(* ===== verification/JdUpstream.v ===== *)
(** * The job declaration client towards the pool

    [jd_client/mining_upstream/upstream.rs]: the custom jobs sent to the pool and the
    identifiers the pool gives them, the messages of the pool, and what the miners' side
    asks for.  An asynchronous function that waits is a sequence of turns; a turn that
    waits changes nothing. *)

From S2P Require Import Prelude Str Bitcoin F32 Sv1 Sv2 RskCommitment MergeState MergeMining ProxyState Effects JdData JdState.

(** ** The identifiers of custom jobs *)

(** [CircularBuffer] of this file, [TemplateToJobId] *)
Definition job_id_buffer_new (capacity : nat) : JobIdBuffer := MkJobIdBuffer [] capacity.
Definition job_id_insert (key value : N) (b : JobIdBuffer) : JobIdBuffer :=
  let buffer := retain (λ e, negb (e.1 =? key)%N) (jb_buffer b) in
  let buffer := if length buffer =? jb_capacity b then tail buffer else buffer in
  MkJobIdBuffer (buffer ++ [(key, value)]) (jb_capacity b).
Definition job_id_get (id : N) (b : JobIdBuffer) : option N :=
  snd <$> head (retain (λ e, (e.1 =? id)%N) (jb_buffer b)).

Definition template_to_job_id_new : TemplateToJobId :=
  MkTemplateToJobId (job_id_buffer_new 1000) ∅.
Definition register_request (request_id : N) (request : PendingCustomJob)
    (t : TemplateToJobId) : TemplateToJobId :=
  MkTemplateToJobId (tj_downstream_to_pool_job_id t)
    (<[request_id := request]> (tj_requests t)).
Definition register_job_id (downstream_job_id pool_job_id : N) (t : TemplateToJobId)
    : TemplateToJobId :=
  MkTemplateToJobId (job_id_insert downstream_job_id pool_job_id
    (tj_downstream_to_pool_job_id t)) (tj_requests t).
Definition get_job_id (downstream_job_id : N) (t : TemplateToJobId) : option N :=
  job_id_get downstream_job_id (tj_downstream_to_pool_job_id t).
Definition take_request (request_id : N) (t : TemplateToJobId)
    : option PendingCustomJob * TemplateToJobId :=
  (tj_requests t !! request_id,
   MkTemplateToJobId (tj_downstream_to_pool_job_id t) (delete request_id (tj_requests t))).

Section upstream.
Context `{B : !BitcoinLib} `{PL : !PoolLib}.

(** [Upstream::new] *)
Definition jd_upstream_new (min_extranonce_size : N) (sender : Sender Mining) : JdUpstream :=
  MkJdUpstream None min_extranonce_size 16 sender false None template_to_job_id_new id_new.

(** ** Custom jobs *)

(** The arguments of [set_custom_jobs]. *)
Record CustomJob := MkCustomJob {
  cj_declare_mining_job : DeclareMiningJob;
  cj_set_new_prev_hash : TpSetNewPrevHash;
  cj_merkle_path : list bytes;
  cj_signed_token : bytes;
  cj_coinbase_tx_version : N;
  cj_coinbase_prefix : bytes;
  cj_coinbase_tx_input_n_sequence : N;
  cj_coinbase_tx_value_remaining : N;
  cj_coinbase_tx_outs : bytes;
  cj_coinbase_tx_locktime : N;
  cj_template_id : N;
  cj_downstream_job : DownstreamJob
}.

Definition set_custom_mining_job (channel_id request_id : N) (c : CustomJob)
    : SetCustomMiningJob :=
  MkSetCustomMiningJob channel_id request_id (cj_signed_token c)
    (dm_version (cj_declare_mining_job c)) (tp_prev_hash (cj_set_new_prev_hash c))
    (tp_header_timestamp (cj_set_new_prev_hash c)) (tp_n_bits (cj_set_new_prev_hash c))
    (cj_coinbase_tx_version c) (cj_coinbase_prefix c) (cj_coinbase_tx_input_n_sequence c)
    (cj_coinbase_tx_value_remaining c) (cj_coinbase_tx_outs c) (cj_coinbase_tx_locktime c)
    (cj_merkle_path c).

(** [set_custom_jobs]: reaching for the lock, waiting for it, then for the channel. *)
Inductive CustomStage := CsStart | CsLock | CsChannel (request_id : N).
Inductive CustomResult :=
| CustomWaits (stage : CustomStage)
| CustomReturns (r : result unit JdError)
| CustomPanics.

Definition release (r : CustomResult) (w : JdWorld) : CustomResult * JdWorld :=
  (r, set_jw_send_lock false w).
Definition update_requests (f : TemplateToJobId → TemplateToJobId) : JM unit :=
  modify (update_up (λ u, set_ju_template_to_job_id (f (ju_template_to_job_id u)) u)).

(** Once the channel is known: the message, the registered request and the send. *)
Definition send_custom_job (channel_id request_id : N) (c : CustomJob) : JM unit :=
  if negb (b064k_fits (cj_coinbase_tx_outs c)) then panic
  else
    let message := MSetCustomMiningJob (set_custom_mining_job channel_id request_id c) in
    _ ← lock_up JdClientUpstreamMutexCorrupted
          (update_requests (register_request request_id
             (MkPendingCustomJob (cj_template_id c) (cj_downstream_job c))));
    let send : JM unit := λ w,
      match send_up message w with
      | (Failed error, w) =>
          let w := (lock_up JdClientUpstreamMutexCorrupted
            (update_requests (λ t, (take_request request_id t).2)) w).2 in
          (Failed error, set_jw_flags (set_custom_job_set true) w)
      | r => r
      end in
    send.

Definition custom_turn (c : CustomJob) (stage : CustomStage) (w : JdWorld)
    : CustomResult * JdWorld :=
  match stage with
  | CsStart =>
      if poisoned (jw_up w) then (CustomReturns (Err JdClientUpstreamMutexCorrupted), w)
      else (CustomWaits CsLock, w)
  | CsLock =>
      if jw_custom_job_send_lock w then (CustomWaits CsLock, w)
      else if poisoned (jw_up w) then (CustomReturns (Err JdClientUpstreamMutexCorrupted), w)
      else
        let '(request_id, ids) := id_next (ju_req_ids (guarded (jw_up w))) in
        (CustomWaits (CsChannel request_id),
         set_jw_send_lock true (update_up (set_ju_req_ids ids) w))
  | CsChannel request_id =>
      if poisoned (jw_up w) then release (CustomReturns (Err JdClientUpstreamMutexCorrupted)) w
      else
        match ju_channel_id (guarded (jw_up w)) with
        | None => (CustomWaits (CsChannel request_id), w)
        | Some channel_id =>
            match send_custom_job channel_id request_id c w with
            | (Done _, w) => release (CustomReturns (Ok tt)) w
            | (Failed e, w) => release (CustomReturns (Err e)) w
            | (Panicked, w) => release CustomPanics w
            end
        end
  end.

(** ** The channel factory and the status of the miners' side *)
Definition get_channel (s : DownstreamMiningNodeStatus) : option PoolFactory :=
  match s with
  | Paired | SoloMinerPaired => None
  | ChannelOpened channel | SoloMinerChannelOpend channel => Some channel
  end.
(** [get_channel] hands out a mutable reference: the status with another channel. *)
Definition put_channel (channel : PoolFactory) (s : DownstreamMiningNodeStatus)
    : DownstreamMiningNodeStatus :=
  match s with
  | Paired => Paired
  | SoloMinerPaired => SoloMinerPaired
  | ChannelOpened _ => ChannelOpened channel
  | SoloMinerChannelOpend _ => SoloMinerChannelOpend channel
  end.
Definition update_channel (f : PoolFactory → PoolFactory) (d : DownstreamMiningNode)
    : DownstreamMiningNode :=
  match get_channel (dmn_status d) with
  | Some channel => set_dmn_status (put_channel (f channel) (dmn_status d)) d
  | None => d
  end.

(** ** The pool's messages *)

(** The error of a handler whose remote is missing. *)
Definition DownstreamDown : Sv2Error := OtherSv2Error 1.
Definition NotFoundChannelId : Sv2Error := OtherSv2Error 2.
Definition UnexpectedMessage : Sv2Error := OtherSv2Error 3.

Definition relay_downstream : JM SendTo :=
  downstream ← from_up ju_downstream;
  if downstream : bool then mret RelaySameMessageToRemote else fail (RolesSv2Logic DownstreamDown).

Definition handle_open_extended_mining_channel_success (share_per_min : f32)
    (m : OpenExtendedSuccess) : JM SendTo :=
  let prefix_len := N.of_nat (length (oes_extranonce_prefix m)) in
  let self_len := 0%N in
  let total_len := (prefix_len + oes_extranonce_size m)%N in
  let range_0 := (0%N, prefix_len) in
  let range_1 := (prefix_len, (prefix_len + self_len)%N) in
  let range_2 := ((prefix_len + self_len)%N, total_len) in
  match pool_factory_new (range_0, range_1, range_2) (total_len mod 256) share_per_min
          (ProxyJd (oes_target m)) [] [] with
  | Err e => fail (RolesSv2Logic e)
  | Ok channel_factory =>
      _ ← modify (update_up (λ u,
            set_ju_channel (Some (oes_channel_id m)) (ju_channel_factory u) u));
      match replicate_upstream_extended_channel_only_jd (oes_target m)
              (oes_extranonce_prefix m) (oes_channel_id m) (oes_extranonce_size m)
              channel_factory with
      | None => panic
      | Some channel_factory =>
          _ ← modify (update_up (λ u,
                set_ju_channel (ju_channel_id u) (Some channel_factory) u));
          relay_downstream
      end
  end.

Definition handle_set_custom_mining_job_success (request_id job_id : N) : JM SendTo :=
  request ← from_up (λ u, (take_request request_id (ju_template_to_job_id u)).1);
  _ ← update_requests (λ t, (take_request request_id t).2);
  match request : option PendingCustomJob with
  | Some request =>
      _ ← update_requests
            (register_job_id (dj_local_job_id (pc_downstream_job request)) job_id);
      _ ← set_flag (set_custom_job_set true);
      mret SendNone
  | None => mret SendNone
  end.

Definition handle_set_custom_mining_job_error (request_id : N) : JM SendTo :=
  request ← from_up (λ u, (take_request request_id (ju_template_to_job_id u)).1);
  _ ← update_requests (λ t, (take_request request_id t).2);
  _ ← match request : option PendingCustomJob with
      | Some _ => set_flag (set_custom_job_set true)
      | None => mret tt
      end;
  mret SendNone.

Definition handle_set_target (channel_id : N) (maximum_target : bytes) : JM SendTo :=
  let retarget factory :=
    (pool_set_target maximum_target
      (pool_update_target_for_channel channel_id maximum_target factory)).2 in
  let retarget_downstream factory :=
    let '(target, factory) := pool_set_target maximum_target factory in
    pool_update_target_for_channel channel_id target factory in
  _ ← modify (update_up (λ u,
        set_ju_channel (ju_channel_id u) (retarget <$> ju_channel_factory u) u));
  downstream ← from_up ju_downstream;
  if downstream : bool then
    _ ← lock_down_node (RolesSv2Logic DownstreamDown) (
          channel ← from_down (λ d, get_channel (dmn_status d));
          match channel : option PoolFactory with
          | Some _ => modify (update_down (update_channel retarget_downstream))
          | None => fail (RolesSv2Logic NotFoundChannelId)
          end);
    mret RelaySameMessageToRemote
  else fail (RolesSv2Logic DownstreamDown).

(** [handle_message_mining_deserialized]: the handler of each message of the pool, under
    the lock. *)
Definition handle_from_pool (share_per_min : f32) (m : Mining) : JM SendTo :=
  lock_up JdClientUpstreamMutexCorrupted
    match m with
    | MOpenExtendedSuccess m => handle_open_extended_mining_channel_success share_per_min m
    | MSetCustomMiningJobSuccess request_id job_id =>
        handle_set_custom_mining_job_success request_id job_id
    | MSetCustomMiningJobError request_id => handle_set_custom_mining_job_error request_id
    | MSetTarget channel_id maximum_target => handle_set_target channel_id maximum_target
    | MKind OpenMiningChannelError | MKind UpdateChannelError | MKind CloseChannel
    | MKind SetExtranoncePrefix | MKind SubmitSharesSuccess | MKind Reconnect =>
        relay_downstream
    | MSubmitSharesError _ | MNewExtendedMiningJob _ | MSetNewPrevHash _ => mret SendNone
    | MKind OpenStandardMiningChannelSuccess | MKind NewMiningJob => panic
    | _ => fail (RolesSv2Logic UnexpectedMessage)
    end.

(** A message in the main loop of [parse_incoming]; [false] when the loop ends. *)
Definition upstream_incoming (share_per_min : f32) (incoming : Mining) : JM bool := λ w,
  match handle_from_pool share_per_min incoming w with
  | (Done RelaySameMessageToRemote, w) =>
      match send_down incoming w with
      | (Done _, w) => (Done true, w)
      | (Failed _, w) => (Done false, report (UpdateDownstream JdClientMiningDownstream) w)
      | (Panicked, w) => (Panicked, w)
      end
  | (Done SendNone, w) => (Done true, w)
  | (Done _, w) => (Panicked, w)
  | (Failed _, w) => (Done false, report (UpdateUpstream JDCMiningUpstream) w)
  | (Panicked, w) => (Panicked, w)
  end.

(** ** What the miners' side asks for *)

(** A poll of [take_channel_factory], and of [get_job_id]; [None] waits. *)
Definition take_channel_factory_poll : JM (option PoolFactory) :=
  lock_up JdClientUpstreamMutexCorrupted (
    factory ← from_up ju_channel_factory;
    _ ← match factory : option PoolFactory with
        | Some _ => modify (update_up (λ u, set_ju_channel (ju_channel_id u) None u))
        | None => mret tt
        end;
    mret factory).
Definition get_job_id_poll (downstream_job_id : N) : JM (option N) :=
  lock_up JdClientDownstreamMutexCorrupted
    (from_up (λ u, get_job_id downstream_job_id (ju_template_to_job_id u))).
End upstream.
····················
» Task brief:
Throughout the data, tally the lines that hold the string "unit" and report the tally alone.

» Response:
4